The fundamental theorem of curves and classifications in the Heisenberg groups

TL;DR

This paper establishes a fundamental theorem for horizontally regular curves in Heisenberg groups, introduces the concept of curve order, and classifies these curves based on p-curvatures and contact normality.

Contribution

It extends the fundamental theorem of curves to Heisenberg groups and completes the classification of horizontally regular curves in these groups.

Findings

Curve order characterizes the embedding in subgroups $H_k$

Two curves with same order are related by a rigid motion if they share p-curvatures and contact normality

Complete classification of horizontally regular curves in $H_n$ for all $n \\geq 1$

Abstract

We study the horizontally regular curves in the Heisenberg groups $H_n$. We show the fundamental theorem of curves in $H_n$ $(n\geq 2)$ and define the concept of the orders for horizontally regular curves.

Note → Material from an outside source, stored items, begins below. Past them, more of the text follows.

Lemma insert_effect st key entry :
  store_inv st → size entry ≤ max_bytes st → 2 * max_bytes st < u64_mod →
  let st' := insert st key entry in
  store_inv st' ∧
  ∃ kept dropped,
    items st' = (key, entry) :: kept ∧
    remove_key key (items st) = kept ++ dropped ∧
    (∀ x d, dropped = x :: d → max_bytes st < total ((key, entry) :: kept ++ [x])) ∧
    cache_evictions (metrics st') =
      wrap64 (cache_evictions (metrics st) + N.of_nat (length dropped)) ∧
    cache_stores (metrics st') = wrap64 (cache_stores (metrics st) + 1).
Proof.
  intros [Hs Hb] Hsz Hmax. unfold insert.
  destruct (N.ltb_spec (max_bytes st) (size entry)); [lia|].
  pose proof (total_without key (items st) (lru_iter_NoDup _)) as Ht.
  destruct (lru_put_spec (map (inner st)) key entry) as [Ho Hi].
  fold (items st) in Ho, Hi. rewrite <- Ho in Ht. rewrite Hs.
  destruct (lru_put (map (inner st)) key entry) as [old m]. cbn in Ho, Hi, Ht.
  rewrite Ht. assert (total (remove_key key (items st)) ≤ total (items st)) as Hle
    by (rewrite <- Ht; case_match; lia).
  rewrite wrap64_small by lia.
  destruct (evict_loop_spec (N.to_nat (lru_len m)) (max_bytes st)
    {| map := m; bytes := total (remove_key key (items st)) + size entry |})
    as (kept & dropped & K1 & K2 & K3 & K4 & K5 & K6).
  { cbn. rewrite Hi, total_cons. lia. }
  { cbn. rewrite lru_len_iter. lia. }
  destruct (evict_loop _ _ _) as [i' n]. cbn in *. rewrite Hi in K1.
  destruct kept as [|[k0 v0] kept].
  { cbn in K1. destruct (K6 (key, entry) (remove_key key (items st))); done. }
  cbn in K1. injection K1 as <- <- Hrest.
  split.
  - split; cbn; [by rewrite K3, <- K2|]. rewrite K3. destruct K5 as [|Hl]; [done|].
    destruct kept; [|cbn in Hl; lia]. rewrite total_cons, total_nil. lia.
  - exists kept, dropped. rewrite K4. split_and!; try done. intros x d Hd.
    by destruct (K6 x d Hd).
Qed.

(** * Properties *)

(** C1: storing an entry that fits the budget keeps the byte count exact and
    within the budget, puts the entry at the most-recently-used end, and
    evicts exactly the least recently used entries that do not fit: what is
    kept is the longest prefix, in recency order, whose bytes fit. *)
Theorem insert_spec st key entry :
  store_inv st → size entry ≤ max_bytes st → 2 * max_bytes st < u64_mod →
  let st' := insert st key entry in
  store_inv st' ∧
  ∃ kept dropped,
    items st' = (key, entry) :: kept ∧
    remove_key key (items st) = kept ++ dropped ∧
    (∀ x d, dropped = x :: d → max_bytes st < total ((key, entry) :: kept ++ [x])) ∧
    cache_evictions (metrics st') =
      wrap64 (cache_evictions (metrics st) + N.of_nat (length dropped)) ∧
    cache_stores (metrics st') = wrap64 (cache_stores (metrics st) + 1).
Proof. apply insert_effect. Qed.

(** An entry just stored is the one the next lookup of its key returns,
    whatever had to be evicted for it. *)
Theorem insert_get st key entry :
  store_inv st → size entry ≤ max_bytes st → 2 * max_bytes st < u64_mod →
  (get (insert st key entry) key).1 = Some entry.
Proof.
  intros Hst Hsz Hm. rewrite get_items.
  destruct (insert_effect st key entry Hst Hsz Hm) as (_ & kept & dropped & -> & _).
  rewrite assoc_cons. by rewrite decide_True.
Qed.

(** The sweep drops exactly the entries that are no longer fresh, keeps
    the recency order of the others, and keeps the byte count exact. *)
Theorem evict_expired_spec st now :
  store_inv st →
  store_inv (evict_expired st now) ∧
  items (evict_expired st now) = filter (λ kv, is_fresh kv.2 now = true) (items st).
Proof.
  intros Hst. split; [by apply sweep_inv|].
  unfold evict_expired. rewrite sweep_items. fold (items st).
  apply filter_ext_in. intros [k v] Hin. cbn. split.
  - intros Hk. destruct (is_fresh v now) eqn:E; [done|]. destruct Hk.
    apply list_elem_of_fmap. exists (k, v). by rewrite list_elem_of_filter.
  - intros Hf Hk. apply list_elem_of_fmap in Hk as ([k' v'] & Heq & Hk).
    apply list_elem_of_filter in Hk as [Hs Hk]. cbn in *. subst k'.
    rewrite (NoDup_keys_inj (items st) k v v') in Hf by (done || apply lru_iter_NoDup).
    congruence.
Qed.

End laws.

(** * The single-flight machine

    Requests call [begin_fetch]; a guard is dropped in two steps, first the
    body of [LeaderGuard::drop], then its sender, which closes the channel
    and wakes the followers. *)
Record World := {
  w_store : CacheStore;
  w_next : channel;
  w_guards : list (string * channel);
  w_dropping : list channel;
  w_closed : list channel;
  w_followers : list (string * channel);
}.

Definition world_init (st : CacheStore) : World :=
  {| w_store := set_inflight st ∅; w_next := 0; w_guards := []; w_dropping := [];
     w_closed := []; w_followers := [] |}.

Inductive step : World → World → Prop :=
  | step_lead w key tx st' :
      begin_fetch (w_store w) key (w_next w) = (Leader key tx, st') →
      step w {| w_store := st'; w_next := S (w_next w);
                w_guards := (key, tx) :: w_guards w; w_dropping := w_dropping w;
                w_closed := w_closed w; w_followers := w_followers w |}
  | step_follow w key rx st' :
      begin_fetch (w_store w) key (w_next w) = (Follower rx, st') →
      step w {| w_store := st'; w_next := w_next w; w_guards := w_guards w;
                w_dropping := w_dropping w; w_closed := w_closed w;
                w_followers := (key, rx) :: w_followers w |}
  | step_drop w l1 l2 key tx :
      w_guards w = l1 ++ (key, tx) :: l2 →
      step w {| w_store := drop_guard (w_store w) key; w_next := w_next w;
                w_guards := l1 ++ l2; w_dropping := tx :: w_dropping w;
                w_closed := w_closed w; w_followers := w_followers w |}
  | step_close w l1 l2 tx :
      w_dropping w = l1 ++ tx :: l2 →
      step w {| w_store := w_store w; w_next := w_next w; w_guards := w_guards w;
                w_dropping := l1 ++ l2; w_closed := tx :: w_closed w;
                w_followers := w_followers w |}.

Record flight_inv (w : World) : Prop := {
  fl_keys : NoDup (w_guards w).*1;
  fl_map : ∀ k c, inflight (w_store w) !! k = Some c ↔ (k, c) ∈ w_guards w;
  fl_follow : ∀ k c, (k, c) ∈ w_followers w →
    c ∈ w_closed w ∨ c ∈ w_dropping w ∨ (k, c) ∈ w_guards w;
}.

Lemma flight_init st : flight_inv (world_init st).
Proof.
  split; cbn; [constructor| |set_solver].
  intros k c. rewrite lookup_empty. set_solver.
Qed.

Lemma flight_step w w' : step w w' → flight_inv w → flight_inv w'.
Proof.
  intros Hstep [Hk Hm Hf]. destruct Hstep as
    [w key tx st' Hb|w key rx st' Hb|w l1 l2 key tx Hg|w l1 l2 tx Hd].
  - unfold begin_fetch in Hb. destruct (inflight (w_store w) !! key) eqn:E; simplify_eq.
    assert (key ∉ (w_guards w).*1) as Hnew.
    { intros Hin. apply list_elem_of_fmap in Hin as ([k c] & -> & Hin).
      apply Hm in Hin. cbn in *. congruence. }
    split; cbn.
    + by apply NoDup_cons.
    + intros k c. rewrite lookup_insert_Some, elem_of_cons, Hm. split; [naive_solver|].
      intros [[= -> ->]|Hin]; [by left|]. right. split; [|done]. intros ->. apply Hnew.
      apply list_elem_of_fmap. by exists (k, c).
    + intros k c Hin. apply Hf in Hin. set_solver.
  - unfold begin_fetch in Hb. destruct (inflight (w_store w) !! key) eqn:E; simplify_eq.
    split; cbn; [done..|]. intros k c. rewrite elem_of_cons.
    intros [[= -> ->]|Hin]; [|by apply Hf]. right. right. by apply Hm.
  - rewrite Hg in *. rewrite fmap_app in Hk. cbn in Hk.
    pose proof (NoDup_app_remove_mid _ _ _ Hk) as [Hk' Hnot]. split; cbn.
    + by rewrite fmap_app.
    + intros k c. rewrite lookup_delete_Some, Hm. split.
      * intros [Hne Hin]. set_solver.
      * intros Hin. split; [|set_solver]. intros ->. apply Hnot. rewrite <- fmap_app.
        apply list_elem_of_fmap. by exists (k, c).
    + intros k c Hin. apply Hf in Hin as [?|[?|Hin]]; [set_solver..|].
      destruct (decide (c = tx)) as [->|]; [set_solver|]. set_solver.
  - rewrite Hd in *. split; cbn; [done..|]. intros k c Hin. apply Hf in Hin. set_solver.
Qed.

(** C9: however fetches interleave, there is never more than one live leader
    for a key, the registry lists exactly the live leaders, and no follower
    is ever stranded: once the leaders are gone and their senders dropped,
    every follower's channel is closed. *)
Theorem single_flight st w :
  rtc step (world_init st) w →
  NoDup (w_guards w).*1 ∧
  (∀ k, is_Some (inflight (w_store w) !! k) ↔ k ∈ (w_guards w).*1) ∧
  (w_guards w = [] → w_dropping w = [] →
     ∀ k c, (k, c) ∈ w_followers w → c ∈ w_closed w).
Proof.
  intros Hr. assert (flight_inv w) as [Hk Hm Hf].
  { revert Hr. generalize (flight_init st). generalize (world_init st).
    intros w0 Hi Hr. induction Hr; eauto using flight_step. }
  split_and!; [done| |].
  - intros k. rewrite list_elem_of_fmap. split.
    + intros [c Hc]. exists (k, c). split; [done|]. by apply Hm.
    + intros ([k' c] & -> & Hin). exists c. by apply Hm.
  - intros Hg Hd k c Hin. destruct (Hf k c Hin) as [|[Hx|Hx]]; [done|..];
      [rewrite Hd in Hx|rewrite Hg in Hx]; by apply elem_of_nil in Hx.
Qed.

End store.
(** * Examples *)

Definition no_metrics : CacheMetrics :=
  {| cache_hits := 0; cache_misses := 0; cache_stores := 0; cache_bypass := 0;
     cache_revalidations := 0; cache_evictions := 0 |}.

(** A ten-byte store already holding two five-byte entries. *)
Definition demo_store : CacheStore :=
  insert (insert (new 10 no_metrics) "a" demo_entry) "b" demo_entry.

Lemma demo_store_inv : store_inv demo_store.
Proof. split; by vm_compute. Qed.

Example demo_store_evicts : (items (insert demo_store "c" demo_entry)).*1 = ["c"; "b"].
Proof. reflexivity. Qed.

Lemma insert_spec_witness :
  store_inv (insert demo_store "c" demo_entry) ∧
  cache_evictions (metrics (insert demo_store "c" demo_entry)) = 1.
Proof.
  split; [|reflexivity]. eapply (insert_spec demo_store "c" demo_entry);
    [apply demo_store_inv|vm_compute; discriminate|reflexivity].
Defined.

Lemma insert_get_witness : (get (insert demo_store "c" demo_entry) "c").1 = Some demo_entry.
Proof.
  apply insert_get; [apply demo_store_inv|vm_compute; discriminate|reflexivity].
Defined.

Lemma evict_expired_spec_witness :
  store_inv (evict_expired demo_store (1000 + from_secs 60)) ∧
  items (evict_expired demo_store (1000 + from_secs 60)) = [].
Proof.
  destruct (evict_expired_spec demo_store (1000 + from_secs 60) demo_store_inv) as [? ->].
  done.
Defined.

Definition demo_world : World :=
  {| w_store := drop_guard (set_inflight (set_inflight demo_store ∅) (<["k" := 0%nat]> ∅)) "k";
     w_next := 1; w_guards := []; w_dropping := []; w_closed := [0%nat];
     w_followers := [("k", 0%nat)] |}.

Lemma demo_world_reachable : rtc step (world_init demo_store) demo_world.
Proof.
  eapply rtc_l; [by apply (step_lead _ "k")|].
  eapply rtc_l; [by apply (step_follow _ "k" 0%nat)|].
  eapply rtc_l; [by apply (step_drop _ [] [] "k" 0%nat)|].
  eapply rtc_l; [by apply (step_close _ [] [] 0%nat)|]. apply rtc_refl.
Qed.

Lemma single_flight_witness : 0%nat ∈ w_closed demo_world.
Proof.
  destruct (single_flight demo_store demo_world demo_world_reachable) as (_ & _ & Hf).
  apply (Hf eq_refl eq_refl "k"). by left.
Defined.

We also show that the curve $\gamma$ is of order $k$ if and only if $\gamma$ lies in $H_k$ but not in $H_{k-1}$ up to a Heisenberg rigid motion; moreover, two curves with the same order differ from a rigid motion if and only if they have the same p-curvatures and contact normality. Thus, combining with our previous work we have completed the classification of horizontally regular curves in $H_n$ for $n\geq 1$.